━━ INPUT DATA

(** [s.endswith(suf)]. *)
Fixpoint endswith (s suf : string) : bool :=
  if String.eqb s suf then true
  else match s with
       | EmptyString => false
       | String _ s' => endswith s' suf
       end.

(** Truth value of a Python [str]. *)
Definition str_truthy (s : string) : bool := negb (String.eqb s "").

(** Truth value of [None] or a [str]. *)
Definition truthy (o : option string) : bool :=
  match o with
  | None => false
  | Some s => str_truthy s
  end.

(** ** Values exchanged with the collaborators *)

Record exn := Exception { str : string }.

(** A [genai] file: [video_file.name] and [video_file.state.name]. *)
Record File := mkFile { name : string; state_name : string }.

(** What [model.generate_content] is called with: [[video_file, prompt]] in
    [extract_text_from_video], a bare [prompt] in [summarize_text]. *)
Inductive GenRequest :=
| ReqVideo (video_file : File) (prompt : string)
| ReqText (prompt : string).

(** A generation response; reading [response.text] raises when the response
    carries no usable part. *)
Record GenResponse := mkGenResponse { text : exn + string }.

(** A [requests] response opened with [stream=True]: the status code, the
    [content-length] header already read as an integer (absent when the
    server sends none), the chunks [iter_content] yields and the fault, if
    any, that interrupts the stream after them. *)
Record Response := mkResponse {
  status_code : Z;
  content_length : option Z;
  iter_content : list (list Byte.byte);
  stream_fault : option exn
}.

(** The value of [st.file_uploader]: the file's name, its extension and its
    bytes. *)
Record UploadedFile := mkUploadedFile {
  uploaded_name : string;
  uploaded_type : string;
  getvalue : list Byte.byte
}.

(** The allow-list given to [st.file_uploader]. *)
Definition accepted_types : list string :=
  ["mp4"; "mov"; "avi"; "webm"; "mpg"; "mpeg"; "wmv"; "flv"].

(** The answers of the remote collaborators.  [get_file_reply k] and
    [generate_content_reply k] answer the [k]-th call (counted from 0) of
    the run; [unlink_fault path] is the error [os.unlink path] runs into,
    if any. *)
Record Remote := mkRemote {
  requests_get_reply : string -> exn + Response;
  upload_file_reply : string -> exn + File;
  get_file_reply : nat -> string -> exn + File;
  generate_content_reply : nat -> GenRequest -> exn + GenResponse;
  unlink_fault : string -> option exn
}.

Record World := mkWorld {
  files : gmap string (list Byte.byte);
  tmp_names : list string;
  remote : Remote;
  get_file_count : nat;
  generate_count : nat
}.

(** ** Events: the calls a run makes *)

Inductive Widget :=
| Spinner | Success | Error | Info | Warning | Header | Subheader | Markdown.

Inductive Event :=
| EvSt (widget : Widget) (body : string)
| EvProgressNew (value : Q)
| EvProgress (value : Q)
| EvStatusNew
| EvStatusText (body : string)
| EvStatusEmpty
| EvDownloadButton (label data file_name mime : string)
| EvSleep (secs : Z)
| EvRequestsGet (url : string) (reply : exn + Response)
| EvUploadFile (path : string) (reply : exn + File)
| EvGetFile (file : string) (reply : exn + File)
| EvGenerate (request : GenRequest) (reply : exn + GenResponse)
| EvUnlink (path : string).

(** ** The monad of runs *)

Inductive Result (A : Type) :=
| Ok (a : A)
| Raise (e : exn)
| OutOfFuel.
Arguments Ok {A} a.
Arguments Raise {A} e.
Arguments OutOfFuel {A}.

Record Run (A : Type) := mkRun {
  result : Result A;
  final : World;
  events : list Event
}.
Arguments mkRun {A} result final events.
Arguments result {A} r.
Arguments final {A} r.
Arguments events {A} r.

Definition M (A : Type) : Type := World -> Run A.

Definition ret {A} (a : A) : M A := fun w => mkRun (Ok a) w [].

Definition bind {A B} (m : M A) (k : A -> M B) : M B := fun w =>
  match m w with
  | mkRun (Ok a) w1 evs1 =>
      match k a w1 with
      | mkRun r w2 evs2 => mkRun r w2 (evs1 ++ evs2)
      end
  | mkRun (Raise e) w1 evs1 => mkRun (Raise e) w1 evs1
  | mkRun OutOfFuel w1 evs1 => mkRun OutOfFuel w1 evs1
  end.

Definition raise {A} (e : exn) : M A := fun w => mkRun (Raise e) w [].

Definition out_of_fuel {A} : M A := fun w => mkRun OutOfFuel w [].

(** [try: m  except Exception as e: handler e]. *)
Definition try_except {A} (m : M A) (handler : exn -> M A) : M A := fun w =>
  match m w with
  | mkRun (Raise e) w1 evs1 =>
      match handler e w1 with
      | mkRun r w2 evs2 => mkRun r w2 (evs1 ++ evs2)
      end
  | r => r
  end.

Definition emit (e : Event) : M unit := fun w => mkRun (Ok tt) w [e].

Declare Scope run_scope.
Delimit Scope run_scope with run.
Notation "x <- m ;; k" := (bind m (fun x => k))
  (at level 100, m at next level, right associativity) : run_scope.
Notation "m ;; k" := (bind m (fun _ => k))
  (at level 100, right associativity) : run_scope.
Open Scope run_scope.

(** A [while] loop whose body may [return]: the body yields either the next
    loop state or the function's return value. *)
Inductive LoopCtl (S R : Type) :=
| Continue (s : S)
| Return (r : R).
Arguments Continue {S R} s.
Arguments Return {S R} r.

Fixpoint while {S R} (fuel : nat) (cond : S -> bool)
    (body : S -> M (LoopCtl S R)) (s : S) : M (LoopCtl S R) :=
  if cond s then
    match fuel with
    | O => out_of_fuel
    | Datatypes.S fuel' =>
        c <- body s ;;
        match c with
        | Continue s' => while fuel' cond body s'
        | Return r => ret (Return r)
        end
    end
  else ret (Continue s).

(** A [for] loop over a list. *)
Fixpoint for_each {A S} (l : list A) (body : A -> S -> M S) (s : S) : M S :=
  match l with
  | [] => ret s
  | x :: l' => s' <- body x s ;; for_each l' body s'
  end.

(** ** The collaborators *)

(** *** Streamlit and [time] *)

Definition st (widget : Widget) (body : string) : M unit :=
  emit (EvSt widget body).
Definition st_progress (value : Q) : M unit := emit (EvProgressNew value).
Definition progress_bar_progress (value : Q) : M unit :=
  emit (EvProgress value).
Definition st_empty : M unit := emit EvStatusNew.
Definition status_text_text (body : string) : M unit :=
  emit (EvStatusText body).
Definition status_text_empty : M unit := emit EvStatusEmpty.
Definition st_download_button (label data file_name mime : string) : M unit :=
  emit (EvDownloadButton label data file_name mime).
Definition time_sleep (secs : Z) : M unit := emit (EvSleep secs).

(** *** The file system *)

Definition set_files (fs : gmap string (list Byte.byte)) (w : World) : World :=
  mkWorld fs (tmp_names w) (remote w) (get_file_count w) (generate_count w).
Definition set_tmp_names (l : list string) (w : World) : World :=
  mkWorld (files w) l (remote w) (get_file_count w) (generate_count w).
Definition set_get_file_count (n : nat) (w : World) : World :=
  mkWorld (files w) (tmp_names w) (remote w) n (generate_count w).
Definition set_generate_count (n : nat) (w : World) : World :=
  mkWorld (files w) (tmp_names w) (remote w) (get_file_count w) n.

(** [tempfile] draws candidate names until one does not exist yet (the file
    is opened with [O_EXCL]); the candidates it would draw are the world's
    [tmp_names], each a directory, the prefix [tmp] and random characters. *)
Fixpoint mkstemp (candidates : list string) (suffix : string)
    (fs : gmap string (list Byte.byte)) : option (string * list string) :=
  match candidates with
  | [] => None
  | c :: rest =>
      match fs !! (c ++ suffix) with
      | Some _ => mkstemp rest suffix fs
      | None => Some (c ++ suffix, rest)
      end
  end.

(** [tempfile.NamedTemporaryFile(delete=False, suffix=suffix)]: creates the
    file, empty, and yields its name. *)
Definition NamedTemporaryFile (suffix : string) : M string := fun w =>
  match mkstemp (tmp_names w) suffix (files w) with
  | Some (path, rest) =>
      mkRun (Ok path) (set_tmp_names rest (set_files (<[path := []]> (files w)) w)) []
  | None =>
      mkRun (Raise (Exception "[Errno 17] No usable temporary file name found"))
        (set_tmp_names [] w) []
  end.

(** [temp_file.write(chunk)]: appends to the file. *)
Definition file_write (path : string) (chunk : list Byte.byte) : M unit := fun w =>
  mkRun (Ok tt)
    (set_files (<[path := (default [] (files w !! path) ++ chunk)%list]> (files w)) w) [].

Definition os_path_exists (path : string) : M bool := fun w =>
  mkRun (Ok (bool_decide (is_Some (files w !! path)))) w [].

Definition os_unlink (path : string) : M unit := fun w =>
  match unlink_fault (remote w) path with
  | Some e => mkRun (Raise e) w [EvUnlink path]
  | None =>
      match files w !! path with
      | Some _ => mkRun (Ok tt) (set_files (delete path (files w)) w) [EvUnlink path]
      | None =>
          mkRun (Raise (Exception "[Errno 2] No such file or directory"))
            w [EvUnlink path]
      end
  end.

(** *** [requests] *)

Definition reply_result {A} (reply : exn + A) : Result A :=
  match reply with
  | inl e => Raise e
  | inr a => Ok a
  end.

Definition requests_get (url : string) : M Response := fun w =>
  let reply := requests_get_reply (remote w) url in
  mkRun (reply_result reply) w [EvRequestsGet url reply].

(** [response.raise_for_status()]. *)
Definition raise_for_status (response : Response) : M unit :=
  if (400 <=? status_code response) && (status_code response <? 600)
  then raise (Exception (pretty (status_code response) ++ " Error"))
  else ret tt.

(** *** [genai] *)

Definition genai_upload_file (path : string) : M File := fun w =>
  let reply := upload_file_reply (remote w) path in
  mkRun (reply_result reply) w [EvUploadFile path reply].

Definition genai_get_file (file : string) : M File := fun w =>
  let reply := get_file_reply (remote w) (get_file_count w) file in
  mkRun (reply_result reply) (set_get_file_count (S (get_file_count w)) w)
    [EvGetFile file reply].

Definition generate_content (request : GenRequest) : M GenResponse := fun w =>
  let reply := generate_content_reply (remote w) (generate_count w) request in
  mkRun (reply_result reply) (set_generate_count (S (generate_count w)) w)
    [EvGenerate request reply].

(** [response.text]. *)
Definition response_text (response : GenResponse) : M string :=
  match text response with
  | inl e => raise e
  | inr s => ret s
  end.

(** ** StreamlitVideoExtractor *)

(** Fuel for the polling loop; [upload_video_to_gemini_total] shows that it
    is never used up. *)
Definition fuel : nat := 1000.

(** [download_video], lines 60-88; [temp_file.close()] changes nothing that
    is modelled. *)
Definition download_video (video_url : string) : M (option string) :=
  try_except
    (st Spinner "📥 Downloading video..." ;;
     response <- requests_get video_url ;;
     raise_for_status response ;;
     temp_file <- NamedTemporaryFile ".mp4" ;;
     let total_size := default 0 (content_length response) in
     let downloaded := 0 in
     (if total_size >? 0 then st_progress 0 else ret tt) ;;
     for_each (iter_content response)
       (fun chunk downloaded =>
          file_write temp_file chunk ;;
          if total_size >? 0 then
            let downloaded := downloaded + Z.of_nat (length chunk) in
            progress_bar_progress (inject_Z downloaded / inject_Z total_size) ;;
            ret downloaded
          else ret downloaded)
       downloaded ;;
     match stream_fault response with
     | Some e => raise e
     | None => ret tt
     end ;;
     st Success "✅ Video downloaded successfully!" ;;
     ret (Some temp_file))
    (fun e =>
       st Error ("❌ Error downloading video: " ++ str e) ;;
       ret None).

Definition max_wait_time : Z := 300.

(** The body of the [while] loop of [upload_video_to_gemini], lines 107-118,
    over the loop's variables [wait_time] and [video_file]. *)
Definition poll_body (s : Z * File) : M (LoopCtl (Z * File) (option File)) :=
  let '(wait_time, video_file) := s in
  let wait_time := wait_time + 2 in
  let progress := Qmin (inject_Z wait_time / inject_Z max_wait_time) (9 # 10) in
  progress_bar_progress progress ;;
  status_text_text ("Processing... (" ++ pretty wait_time ++ "s) - Status: "
                    ++ state_name video_file) ;;
  if wait_time >? max_wait_time then
    st Error "⏰ Processing timeout. Please try with a shorter video." ;;
    ret (Return None)
  else
    time_sleep 2 ;;
    video_file <- genai_get_file (name video_file) ;;
    ret (Continue (wait_time, video_file)).

Definition poll_cond (s : Z * File) : bool :=
  String.eqb (state_name (snd s)) "PROCESSING".

(** [upload_video_to_gemini], lines 90-135. *)
Definition upload_video_to_gemini (video_path : string) : M (option File) :=
  try_except
    (st Spinner "☁️ Uploading video to Gemini..." ;;
     video_file <- genai_upload_file video_path ;;
     st Success "✅ Video uploaded to Gemini!" ;;
     st Info "⏳ Waiting for video to be processed by Gemini (this may take a few minutes)..." ;;
     st_progress 0 ;;
     st_empty ;;
     let wait_time := 0 in
     c <- while fuel poll_cond poll_body (wait_time, video_file) ;;
     match c with
     | Return r => ret r
     | Continue (wait_time, video_file) =>
         progress_bar_progress 1 ;;
         status_text_empty ;;
         if String.eqb (state_name video_file) "FAILED" then
           st Error "❌ Video processing failed! Please try with a different video." ;;
           ret None
         else if String.eqb (state_name video_file) "ACTIVE" then
           st Success "✅ Video is ready for analysis!" ;;
           ret (Some video_file)
         else
           st Warning ("⚠️ Unexpected file state: " ++ state_name video_file) ;;
           ret None
     end)
    (fun e =>
       st Error ("❌ Error uploading video: " ++ str e) ;;
       ret None).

━━━━

## WORK REQUIRED
Every line above that carries the string "EvRequestsGet" should be copied.

## OUTPUT FOR THIS EXERCISE
| EvRequestsGet (url : string) (reply : exn + Response)
  mkRun (reply_result reply) w [EvRequestsGet url reply].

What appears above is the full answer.